Indosat Ooredoo mengatakan bisnis satelit saat ini dinilai sudah tidak efisien lagi bagi perusahaan. Indosat Ooredoo diketahui telah melepas slot orbit 113 derajat BT ke tangan Telkomsat.
Chief Legal & Regulatory Officer Natasha Nababan mengungkapkan bahwa melepas slot orbit 113 derajat BT itu sejalan dengan strategi pertumbuhan perusahaan.
"Di mana perusahaan ke depan tidak lagi memiliki dan mengoperasikan satelit, karena memang secara skala ekonomi, yang dulunya punya tiga (satelit) sekarang satu (satelit) itu tidak efisien lagi. Dan, kita tidak bisa memberikan harga kompetitif untuk layanan satelit," ujar Natasha dalam konferensi pers secara virtual, Selasa (12/1/2021).
Anggaran yang tadinya untuk menjalankan bisnis satelit, Natasha mengatakan, nantinya akan disalurkan bisnis utama perusahaan.
"(Indosat) menghormati keputusan pemerintah dalam memilih Telkomsat untuk mengambil alih dan mengelola slot orbit satelit tersebut," kata Natasha melanjutkan.
Diberitakan sebelumnya, satelit Nusantara Dua (Palapa N-1) yang diluncurkan di diangkut Long March 3B setelah diluncurkan dari Xichang Satellite Launch Center (XSLC), Xichang, China, Apri lalu, gagal mencapai orbit. Wahana antariksa itu pun jatuh di laut sekitar Guam.
Salah satu dampak kegagalan peluncuran satelit Nusantara Dua adalah potensi penghapusan filing satelit Indonesia di slot orbit 113 BT oleh International Telecommunication Union (ITU), karena Indonesia tidak dapat menempatkan satelit di slot orbit 113 BT dalam batas waktu yang ditetapkan.
Untuk mengamankan slot orbit 113 BT, Kementerian Komunikasi dan Informatika (Kominfo) menetapkan anak perusahaan Telkom, yaitu Telkom Satelit Indonesia (Telkomsat).

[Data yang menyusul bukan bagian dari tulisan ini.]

(* ===== verification/ListenerRuns.v ===== *)
(** A connection from the first byte on.

    A phone dials the listener, proves its key in the TLS handshake, and pairs
    through the window on the screen: the daemon of [DaemonFacts.v] behind the
    listener of [Listener.v]. *)
From S2P Require Import Prelude External Ids Wire Capability Pairing Qr Policy Identity Store UnixFs StoreFacts Framing Replay Discovery Transfer Sink Transfers TransfersFacts TransferRuns Session SessionFacts SessionLoop Daemon DaemonFacts Tls Listener.

Section Runs.
#[local] Existing Instances std_hex letters32 letters64 toy_crypto envelope_codec run_json toy_keys toy_provider toy_parser.
#[local] Existing Instance control_codec.

(** The phone's key is in its certificate. *)
Definition dial_fp : Fingerprint := sha256 [x07].
Definition dial_info : DeviceInfo := {|
  di_device_id := lit "0c"; di_device_name := lit "phone"; di_platform := 1; di_identity_fingerprint := to_hex dial_fp |}.

Definition dial_world : World (DaemonState Fs unit) :=
  demo_world (demo_daemon (Some demo_window)) [hello_of dial_info; request_of dial_fp].

Definition no_stream : StreamInput := {| si_frame := None; si_sent := Ok tt |}.
Definition one_turn : LoopInput := {|
  li_session_id := 1; li_started := 0; li_writer := Ok tt;
  li_events := [(true, Inbound 1 (Some (Ok (envelope_of x03 3 (BCapabilityMessage {|
    cm_capability_id := lit "battery.v1"; cm_payload := [x07] |})))))] |}.

Definition dial_run := handle_connection (RT := toy_rustls) run_config phone_end 1500 false None no_stream one_turn dial_world.

Lemma connection_admitted_witness : exists est notices ended w',
  dial_run = (Ok (HSession est notices ended), w') /\
  exists c fp profile, @tls_accept _ toy_rustls run_config phone_end 1500 = Ok c /\
    cs_alpn_protocol c = Some (Profile.control_alpn profile) /\ admission fp profile dial_world est w'.
Proof.
  destruct (ok_run dial_run) as (h & w' & Hrun); [vm_compute; reflexivity|].
  unfold dial_run in Hrun.
  destruct (connection_admitted run_identity run_config _ _ _ _ _ _ _ _ _ eq_refl Hrun) as (_ & c & leaf & rest & fp & profile & Hacc & _ & _ & Hh).
  destruct h as [est notices ended|r m]; [|destruct Hh as (_ & m' & ? & _); discriminate].
  exists est, notices, ended, w'. split; [exact Hrun|]. exists c, fp, profile. destruct Hh as (? & ? & _). auto.
Defined.

(** The message of the session reaches the battery capability; the same phone
    that takes too long, or speaks no known protocol, gets nothing. *)
Example dialled_session_delivers :
  match dial_run.1 with
  | Ok (HSession est notices _) => existsb (fun n => match n with NEffect (EffDeliver c _) => eqb c (lit "battery.v1") | _ => false end) notices
  | _ => false
  end = true.
Proof. vm_compute. reflexivity. Qed.

Example late_or_unknown_protocol :
  (handle_connection (RT := toy_rustls) run_config phone_end 1500 true None no_stream one_turn dial_world).1 =
    Err (EProtocol "TLS handshake timed out") /\
  (handle_connection (RT := toy_rustls) run_config {| te_version := TLS13; te_certs := [[x07]]; te_holds := [[x07]];
     te_alpn := []; te_resumes := false; te_nonce := [] |} 1500 false None no_stream one_turn dial_world).1 =
    Err (EProtocol "peer negotiated no known ALPN protocol").
Proof. split; vm_compute; reflexivity. Qed.
End Runs.
(* ===== verification/CliServe.v ===== *)
(** The command-line client and the daemon behind it.

    A command changes what it names and nothing else; what is typed back from
    a report names the device of the report; a device is paired from a
    terminal only by a yes typed after it was named; nothing the daemon
    reports makes the client panic. *)
From S2P Require Import Prelude External Ids Wire Capability Pairing Qr Transfer Policy Identity Store Control UnixFs Utf8 Sink Transfers TransferRuns Approval StoreFacts Panel Replay Discovery NotifyContract NotifyQueue NotifyMirror Notifications NotifyRuns Battery Dedup Clipboard ClipboardRuns Session SessionLoop Daemon DaemonFacts ControlServer ControlServerFacts ControlRuns GuiPrompt Cli.

(** * Sizes *)

Lemma round_half_even_near a b : b <> 0 ->
  b * round_half_even a b <= a + b / 2 /\ a <= b * round_half_even a b + b / 2.
Proof.
  intros Hb. unfold round_half_even. pose proof (N.div_mod a b Hb) as Hd. pose proof (N.mod_lt a b Hb) as Hr.
  pose proof (N.div_mod b 2 ltac:(lia)) as H2. pose proof (N.mod_lt b 2 ltac:(lia)) as H2'.
  set (q := a / b) in *. set (r := a mod b) in *. set (h := b / 2) in *.
  destruct (N.ltb_spec (2 * r) b); [nia|]. destruct (N.ltb_spec b (2 * r)); [nia|]. destruct (N.even q); nia.
Qed.

(** Up to 2^53 the conversion is exact. *)
Lemma as_f64_exact n : n < 2 ^ 53 -> as_f64 n = n.
Proof.
  intros Hn. unfold as_f64. assert (N.log2 n <= 52) as Hl.
  { destruct (N.eq_dec n 0) as [->|Hz]; [by vm_compute|]. apply N.lt_succ_r, N.log2_lt_pow2; [lia|done]. }
  replace (N.log2 n - 52) with 0 by lia. unfold round_half_even. rewrite N.pow_0_r, N.div_1_r, N.mod_1_r.
  simpl. lia.
Qed.

Lemma human_unit_spec steps v u : let k := human_unit steps v u in
  u <= k <= u + N.of_nat steps /\ (u < k -> 1024 ^ k <= v) /\ (k < u + N.of_nat steps -> v < 1024 ^ (k + 1)).
Proof.
  revert u. induction steps as [|steps IH]; intros u; cbn [human_unit]; [split_and!; lia|].
  replace (1024 * 1024 ^ u) with (1024 ^ (u + 1)) by (rewrite N.add_1_r, N.pow_succ_r'; lia).
  destruct (N.leb_spec (1024 ^ (u + 1)) v) as [Hle|Hlt]; [|split_and!; intros; try lia; done].
  destruct (IH (u + 1)) as (H1 & H2 & H3). split_and!; [lia|lia| |intros; apply H3; lia].
  intros _. destruct (N.eq_dec (human_unit steps v (u + 1)) (u + 1)) as [->|Hne]; [done|]. apply H2. lia.
Qed.

(** The size that is shown is the unit it is given in, to the nearest tenth. *)
Lemma human_bytes_nearest bytes : bytes < 2 ^ 53 -> let u := human_unit 4 (as_f64 bytes) 0 in
  u <= 4 /\ (0 < u -> 1024 ^ u <= bytes) /\ (u < 4 -> bytes < 1024 ^ (u + 1)) /\
  let t := round_half_even (10 * as_f64 bytes) (1024 ^ u) in
  1024 ^ u * t <= 10 * bytes + 1024 ^ u / 2 /\ 10 * bytes <= 1024 ^ u * t + 1024 ^ u / 2.
Proof.
  intros Hb u. unfold u. rewrite as_f64_exact by done. destruct (human_unit_spec 4 bytes 0) as (H1 & H2 & H3).
  split; [lia|]. split; [intros; apply H2; lia|]. split; [intros; apply H3; lia|]. apply round_half_even_near. apply N.pow_nonzero. lia.
Qed.

(** * What the daemon reports never makes the client panic *)

Section Serve.
Context {D H : Type} `{SS : !SecretStore D, IB : !IdentityBackend, B64 : !Base64Codec, JS : !Json StateFile, HC : !HexCodec,
  B32 : !Base32Codec, CR : !Crypto, PF : !Prost FileControl, PC : !Prost ClipboardControl, PN : !Prost NotificationControl, UC : !UnicodeCase}.
Abbreviation State := (DaemonState D H).
Abbreviation Run := (Runtime D H).
Abbreviation peers_of r := (st_peers (dm_store (rn_daemon r))).
Abbreviation listed r := (listed_peers (dm_store (rn_daemon r))).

"Berkaitan dengan hal itu, Indosat menyatakan tidak dalam posisi untuk kembali melakukan investasi meluncurkan satelit di masa akan datang, sehingga Indosat tidak akan melanjutkan penggunaan filing satelit pada slot orbit 113ºBT setelah masa operasi satelit Palapa D berakhir," ujar Kominfo, Selasa (5/1).

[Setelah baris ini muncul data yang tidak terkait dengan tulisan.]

(* ===== verification/PromptServe.v ===== *)
(** The question and its answer, end to end.

    The daemon's approval seam ([Approval.v], [runtime/src/approval.rs] and the
    session of the control server) with the window attached to it
    ([GuiPrompt.v]).  The daemon tells the window of the offers its sessions
    show; a decision it takes in is one the window wrote.  Which session a
    decision reaches, how often, and when, is left open. *)
From S2P Require Import Prelude External Ids Transfer Control UnixFs Approval GuiPrompt GuiPromptFacts Daemon ControlServer ControlRuns.

(** An id survives its hexadecimal form. *)
Lemma hex_string_digits b : Forall (fun c => is_ascii_hexdigit c = true) (hex_string b).
Proof.
  induction b as [|x b IH]; [done|]. unfold hex_string in *. rewrite bind_cons. apply Forall_app. split; [|done].
  destruct x; vm_compute; repeat constructor.
Qed.

Lemma transfer_id_read_back id : TransferId.from_hex (TransferId.to_hex id) = Some id.
Proof.
  unfold TransferId.from_hex, TransferId.to_hex. pose proof (str_bytes_ascii _ (hex_string_ascii (bn_bytes id))) as Hraw.
  set (raw := str_bytes (hex_string (bn_bytes id))) in *.
  assert (Hlen : len raw = 32).
  { unfold len. rewrite <- (length_fmap to_N), Hraw, hex_string_length, bytesn_length. done. }
  assert (Hdig : forallb (fun b => is_ascii_hexdigit (to_N b)) raw = true).
  { apply forallb_forall. intros x Hx%list_elem_of_In. apply (proj1 (Forall_forall _ _) (hex_string_digits (bn_bytes id))).
    rewrite <- Hraw. by apply list_elem_of_fmap_2. }
  rewrite Hlen, Hdig, Hraw. cbn [negb orb N.eqb TRANSFER_ID_LEN]. rewrite hex_pairs_string; [apply try_into_bytes|].
  intros x. destruct (hex_byte_spec x) as (hi & lo & ? & _ & _ & _ & _ & ? & ? & _). eauto.
Qed.

Section Serve.
Context {D K : Type} `{!HexCodec} (unattended : bool).
Abbreviation Run := (Runtime D K).

(** The daemon's history, the window, and the answers given in it. *)
Record World := { wd_asks : list AEvent; wd_prompts : Prompts; wd_answers : list (FileOfferRequest * bool) }.

Definition World_new : World := {| wd_asks := []; wd_prompts := Prompts_new; wd_answers := [] |}.

Abbreviation seam w := (approval_run unattended (wd_asks w)).

(** The line the daemon writes for an offer. *)
Definition offer_line (r : Run) (offer : IncomingOffer) : LineText := {|
  lt_response := None; lt_event := Some (Event.OfferRequest (file_offer_request r offer)) |}.

Definition is_decision (ev : AEvent) : bool := match ev with ADecide _ _ _ => true | _ => false end.

(** A step of the window. *)
Definition window_step (w : World) (e : PromptEvent) : World := {|
  wd_asks := wd_asks w; wd_prompts := prompt_step (wd_prompts w) e; wd_answers := wd_answers w ++ answer_of (wd_prompts w) e |}.

Inductive world_step : World -> World -> Prop :=
| ws_daemon w ev : is_decision ev = false ->
    world_step w {| wd_asks := wd_asks w ++ [ev]; wd_prompts := wd_prompts w; wd_answers := wd_answers w |}
| ws_shown w e (r : Run) offer : (e, offer) ∈ fa_shown (seam w) ->
    world_step w (window_step w (PNet (NLine (Some (offer_line r offer)))))
| ws_window w e : line_ok (fun _ => False) e -> world_step w (window_step w e)
| ws_decide w e n transfer accept : (n, Request.FileDecision transfer accept) ∈ pr_wire (wd_prompts w) ->
    world_step w {| wd_asks := wd_asks w ++ [ADecide e transfer accept]; wd_prompts := wd_prompts w; wd_answers := wd_answers w |}.

(** A request that some session of the daemon showed. *)
Definition shown_by_daemon (w : World) (q : FileOfferRequest) : Prop :=
  exists e (r : Run) offer, (e, offer) ∈ fa_shown (seam w) /\ q = file_offer_request r offer.

Record world_ok (w : World) : Prop := {
  wo_keyed : keyed (wd_prompts w);
  wo_flight : in_flight (wd_prompts w) ⊆+ named <$> wd_answers w;
  wo_offers : offers_ok (shown_by_daemon w) (wd_prompts w);
  wo_answers : forall q b, (q, b) ∈ wd_answers w -> shown_by_daemon w q;
  wo_decided : forall e t b, ADecide e t b ∈ wd_asks w -> (t, b) ∈ named <$> wd_answers w
}.

Lemma world_ok_new : world_ok World_new.
Proof.
  constructor; cbn; try set_solver.
  - intros id r Hr. cbn in Hr. by rewrite lookup_empty in Hr.
  - split_and!; [intros id r Hr; cbn in Hr; by rewrite lookup_empty in Hr | cbn; set_solver | done].
Qed.

(** What was shown stays shown. *)
Lemma shown_mono a ev x : x ∈ fa_shown a -> x ∈ fa_shown (approval_step a ev).
Proof.
  destruct ev; simpl; unfold confirm_receive, confirm_resumed, confirm_dropped, session_start, session_offer,
    apply_file_decision, session_settled, session_end, attach, detach, FileApproval_decide, withdraw;
    repeat case_match; simpl; set_solver.
Qed.

Lemma shown_by_daemon_mono w ev q : shown_by_daemon w q ->
  shown_by_daemon {| wd_asks := wd_asks w ++ [ev]; wd_prompts := wd_prompts w; wd_answers := wd_answers w |} q.
Proof.
  intros (e & r & o & Hin & ->). exists e, r, o. split; [|done]. unfold approval_run. cbn. rewrite foldl_app. by apply shown_mono.
Qed.

Lemma world_ok_daemon w ev : world_ok w -> (forall e t b, ev = ADecide e t b -> (t, b) ∈ named <$> wd_answers w) ->
  world_ok {| wd_asks := wd_asks w ++ [ev]; wd_prompts := wd_prompts w; wd_answers := wd_answers w |}.
Proof.
  intros [H1 H2 H3 H4 H5] Hd. constructor; cbn; try done.
  - eapply offers_ok_mono; [|exact H3]. intros q. apply shown_by_daemon_mono.
  - intros q b Hq. eauto using shown_by_daemon_mono.
  - intros e t b [?|Hin]%elem_of_app; [eauto|]. apply list_elem_of_singleton in Hin. eauto.
Qed.

Lemma answer_shown P c e q b : offers_ok P c -> (q, b) ∈ answer_of c e -> P q.
Proof.
  intros (Ho & _ & _). unfold answer_of. destruct e as [| |id resp|]; try set_solver.
  destruct (pr_open c !! id) as [r|] eqn:Hr; [|set_solver]. destruct (pr_handle c); [|set_solver].
  rewrite list_elem_of_singleton. intros [= -> _]. eauto.
Qed.

Lemma world_ok_window w e : world_ok w -> line_ok (shown_by_daemon w) e -> world_ok (window_step w e).
Proof.
  intros [H1 H2 H3 H4 H5] Hl. constructor; cbn.
  - by apply keyed_step.
  - rewrite fmap_app. etransitivity; [by apply step_in_flight|]. by apply submseteq_app.
  - exact (offers_ok_step _ _ _ H3 Hl).
  - intros q b [?|Hin]%elem_of_app; [eauto|]. exact (answer_shown _ _ _ _ _ H3 Hin).
  - intros e' t b Hin. rewrite fmap_app. apply elem_of_app. left. eauto.
Qed.

Lemma world_ok_step w w' : world_step w w' -> world_ok w -> world_ok w'.
Proof.
  intros Hs Hok. destruct Hs as [w ev Hd|w e r offer Hin|w e Hl|w e n t b Hin].
  - apply world_ok_daemon; [done|]. by intros e t b ->.
  - apply world_ok_window; [done|]. intros t q [= <-] [= <-]. by exists e, r, offer.
  - apply world_ok_window; [done|]. intros t q He Hm. by destruct (Hl t q He Hm).
  - apply world_ok_daemon; [done|]. intros e' t' b' [= _ <- <-]. eapply elem_of_submseteq; [|apply wo_flight, Hok].
    unfold in_flight. apply elem_of_app. left. unfold decisions_of. apply list_elem_of_omap. by exists (n, Request.FileDecision t b).
Qed.

Lemma world_ok_reach w : rtc world_step World_new w -> world_ok w.
Proof.
  intros Hr. assert (Hok : world_ok World_new) by apply world_ok_new. revert Hok.
  induction Hr as [w|w w1 w2 Hs _ IH]; [done|]. intros Hok. apply IH. by apply (world_ok_step w w1).
Qed.
(** C13: a file is accepted only if a person accepted that file.  Over every
    interleaving of the daemon and the window, with connections that break and
    come back, prompts that are late, withdrawn or repeated, and answers that are
    late or lost, no two offers sharing an id: when the daemon accepts an offer
    and was not started to accept without asking, somebody pressed Accept in a
    dialog that was open and showed exactly that offer: its file name, its size,
    its type and the fingerprint of the device it comes from. *)
Theorem accepted_file_was_shown w k :
  rtc world_step World_new w -> distinct_asks (wd_asks w) -> (k, true) ∈ fa_results (seam w) ->
  unattended = true \/
  exists (r : Run) offer, (k, offer) ∈ asks_of (wd_asks w) /\ (file_offer_request r offer, true) ∈ wd_answers w.
Proof.
  intros Hr%world_ok_reach Hd Hk. pose proof (run_fits unattended (wd_asks w) Hd) as Hf.
  destruct (fi_results _ _ _ Hf k Hk) as [?|(pre & e & text & post & offer & s & Hev & Hask & Hhex & _)]; [by left|]. right.
  assert (Hin : (k, offer) ∈ asks_of (wd_asks w)) by (rewrite Hev; unfold asks_of in *; rewrite omap_app; set_solver).
  assert (Hdec : (text, true) ∈ named <$> wd_answers w) by (apply (wo_decided _ Hr e); rewrite Hev; set_solver).
  apply list_elem_of_fmap in Hdec as ([q b] & [= -> ->] & Hq).
  destruct (wo_answers _ Hr _ _ Hq) as (e' & r & offer' & Hshown & ->).
  destruct (fi_shown _ _ _ Hf _ _ Hshown) as [k' Hk']. cbn in Hhex. rewrite transfer_id_read_back in Hhex. injection Hhex as Hid.
  destruct (distinct_ids _ Hd k offer k' offer' Hin Hk') as [_ ->]; [by right|]. by exists r, offer'.
Qed.
End Serve.

(** * Concrete runs *)


#[local] Existing Instance std_hex.

Definition photo_hex : str := TransferId.to_hex (io_transfer_id photo).

Definition photo_request : FileOfferRequest := {|
  fq_transfer_id := photo_hex; fq_device_name := lit "Phone"; fq_device_id := lit "phone";
  fq_fingerprint := []; fq_fingerprint_short := []; fq_filename := lit "holiday.jpg"; fq_size_bytes := 4096;
  fq_mime_type := lit "image/jpeg" |}.

Definition event_line (e : Event.t) : PromptEvent := PNet (NLine (Some {| lt_response := None; lt_event := Some e |})).

(** Attached, asked and answered; the second press finds no dialog. *)
Definition attach_and_ask : list PromptEvent :=
  [PNet (NConnect true true); event_line (Event.FileApprovalReady false); PNet NRoom; PUpdate true;
   event_line (Event.OfferRequest photo_request); PNet NRoom; PUpdate true].

Example accepted_once :
  pr_wire (prompt_run (attach_and_ask ++ [PPress photo_hex ACCEPT; PPress photo_hex ACCEPT; PNet (NFlush 0); PNet (NDecision true); PNet (NDecision true)])) =
  [(1, Request.WatchFileOffers); (1, Request.FileDecision photo_hex true)].
Proof. vm_compute. reflexivity. Qed.

(** Withdrawn, or the connection lost: the dialog goes and a late press is nothing. *)
Example withdrawn_silently :
  pr_wire (prompt_run (attach_and_ask ++ [event_line (Event.FileOfferWithdrawn photo_hex "expired"); PNet NRoom; PUpdate true;
    PPress photo_hex ACCEPT; PNet (NFlush 0); PNet (NDecision true)])) = [(1, Request.WatchFileOffers)] /\
  pr_open (prompt_run (attach_and_ask ++ [PNet (NLine None); PNet NRoom; PUpdate true])) = ∅.
Proof. vm_compute. split; reflexivity. Qed.

(** Enter, Escape and closing the window decline. *)
Example closing_declines :
  pr_wire (prompt_run (attach_and_ask ++ [PPress photo_hex DECLINE; PNet (NFlush 0); PNet (NDecision true)])) =
  [(1, Request.WatchFileOffers); (1, Request.FileDecision photo_hex false)].
Proof. vm_compute. reflexivity. Qed.

(** The answer is given, the connection breaks before it is written, and the next
    attachment writes it. *)
Example stale_answer_sent :
  pr_wire (prompt_run (attach_and_ask ++ [PPress photo_hex ACCEPT; PNet (NLine None); PNet NRoom; PUpdate true;
    PNet NWake; PNet (NConnect true true); PNet (NFlush 0); PNet (NDecision true)])) =
  [(1, Request.WatchFileOffers); (2, Request.WatchFileOffers); (2, Request.FileDecision photo_hex true)].
Proof. vm_compute. reflexivity. Qed.

(** ** Pairing *)

Definition pair_line (e : Event.t) : PairInput := KLine (Some {| lt_response := None; lt_event := Some e |}).
Definition confirm_request : Event.t := Event.ConfirmRequest (lit "Phone") (lit "0a") (lit "ab12") (lit "AB12").

(** The device proves itself, the person compares and confirms, once. *)
Example paired_by_hand :
  pk_wire (pairing_run [KConnect None true true; pair_line confirm_request; KItem; KClick; KClick; KQueue; KWrite; KQueue; KWrite]) =
  [Request.Pair None; Request.Confirm true].
Proof. vm_compute. reflexivity. Qed.

(** The button does nothing before a device is there. *)
Example nothing_to_confirm : pk_wire (pairing_run [KConnect None true true; KClick; KQueue; KWrite]) = [Request.Pair None].
Proof. vm_compute. reflexivity. Qed.

(** The stream fails after the device was shown: its name and fingerprint are
    gone from the dialog, the button is still there, and its answer is written. *)
Example confirms_what_is_not_shown :
  let failed := KLine (Some {| lt_response := Some (Response.Error "no pairing window"); lt_event := None |}) in
  let c := pairing_run [KConnect None true true; pair_line confirm_request; KItem; failed; KItem] in
  pk_shown c = None /\ pk_button c = true /\
  pk_wire (foldl pairing_step c [KClick; KQueue; KWrite]) = [Request.Pair None; Request.Confirm true].
Proof. vm_compute. split_and!; reflexivity. Qed.

(** ** End to end *)

Abbreviation wstep := (@world_step Fs unit std_hex false).
Definition photo_dialog : FileOfferRequest := file_offer_request (desk two_store) photo.

(** The window's steps but for the line that brings the offer. *)
Lemma window_steps w evs : Forall (line_ok (fun _ => False)) evs -> rtc wstep w (foldl window_step w evs).
Proof.
  revert w. induction evs as [|e evs IH]; intros w Hf; [apply rtc_refl|]. inversion Hf; subst.
  eapply rtc_l; [by apply ws_window | by apply IH].
Defined.

Definition daemon_step (w : World) (ev : AEvent) : World := {|
  wd_asks := wd_asks w ++ [ev]; wd_prompts := wd_prompts w; wd_answers := wd_answers w |}.
Lemma daemon_steps w evs : Forall (fun ev => is_decision ev = false) evs -> rtc wstep w (foldl daemon_step w evs).
Proof.
  revert w. induction evs as [|e evs IH]; intros w Hf; [apply rtc_refl|]. inversion Hf; subst.
  eapply rtc_l; [by apply ws_daemon | by apply IH].
Defined.

Definition offered : World :=
  foldl daemon_step (window_step World_new (PNet (NConnect true true))) [AStart true; AAsk 0 photo; AOffer 1 true true].
Definition answered_world : World :=
  foldl window_step (window_step offered (PNet (NLine (Some (offer_line (desk two_store) photo)))))
    [PNet NRoom; PUpdate true; PPress photo_hex ACCEPT; PNet (NFlush 0); PNet (NDecision true)].
Definition decided_world : World := foldl daemon_step answered_world [ADecide 1 photo_hex true; AResumed 0].

Lemma decided_reached : rtc wstep World_new decided_world.
Proof.
  transitivity offered.
  { eapply rtc_l; [apply (ws_window false World_new (PNet (NConnect true true))); by intros ???|].
    apply daemon_steps. by repeat constructor. }
  eapply rtc_l; [apply (ws_shown false offered 1 (desk two_store) photo); apply list_elem_of_In; vm_compute; by left|].
  transitivity answered_world.
  { apply window_steps. repeat constructor; by intros ???. }
  eapply rtc_l; [apply (ws_decide false answered_world 1 1 photo_hex true); apply list_elem_of_In; vm_compute; by right; left|].
  apply (daemon_steps _ [AResumed 0]). by repeat constructor.
Defined.

Lemma accepted_file_was_shown_witness :
  rtc wstep World_new decided_world /\ (0, true) ∈ fa_results (approval_run false (wd_asks decided_world)) /\
  wd_answers decided_world = [(photo_dialog, true)] /\
  exists (r : Runtime Fs unit) offer, (0, offer) ∈ asks_of (wd_asks decided_world) /\
    (file_offer_request r offer, true) ∈ wd_answers decided_world.
Proof.
  assert (Hd : distinct_asks (wd_asks decided_world)) by (split; vm_compute; repeat constructor; set_solver).
  assert (Hk : (0, true) ∈ fa_results (approval_run false (wd_asks decided_world))) by (apply list_elem_of_In; vm_compute; by left).
  split; [exact decided_reached|]. split; [exact Hk|]. split; [vm_compute; reflexivity|].
  destruct (accepted_file_was_shown false decided_world 0 decided_reached Hd Hk) as [Hu|Hr]; [discriminate Hu | exact Hr].
Defined.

Sehubungan dengan hal tersebut, Kominfo telah mengirimkan surat kepada Indosat yang menyatakan hak penggunaan filing satelit Indonesia di slot orbit 113 BT tidak diperpanjang setelah masa operasi satelit Palapa D berakhir.
Berdasarkan proses evaluasi yang telah dilakukan, Kominfo menetapkan Telkomsat sebagai pengguna baru filing satelit Indonesia di slot orbit 113 derajat BT dan diberi waktu untuk meluncurkan satelit baru sebelum 31 Desember 2024.
https://trimay98.com/movies/what-men-want/
WhatsApp Klaim Tetap Jaga Privasi dengan Kebijakan Baru
- WhatsApp melakukan update pada kebijakan privasi dan banyak orang yang menaruh perhatian terhadap keamanan apabila menyetujui aturan tersebut. Karenanya, WhatsApp dengan sigap memberikan tanggapan.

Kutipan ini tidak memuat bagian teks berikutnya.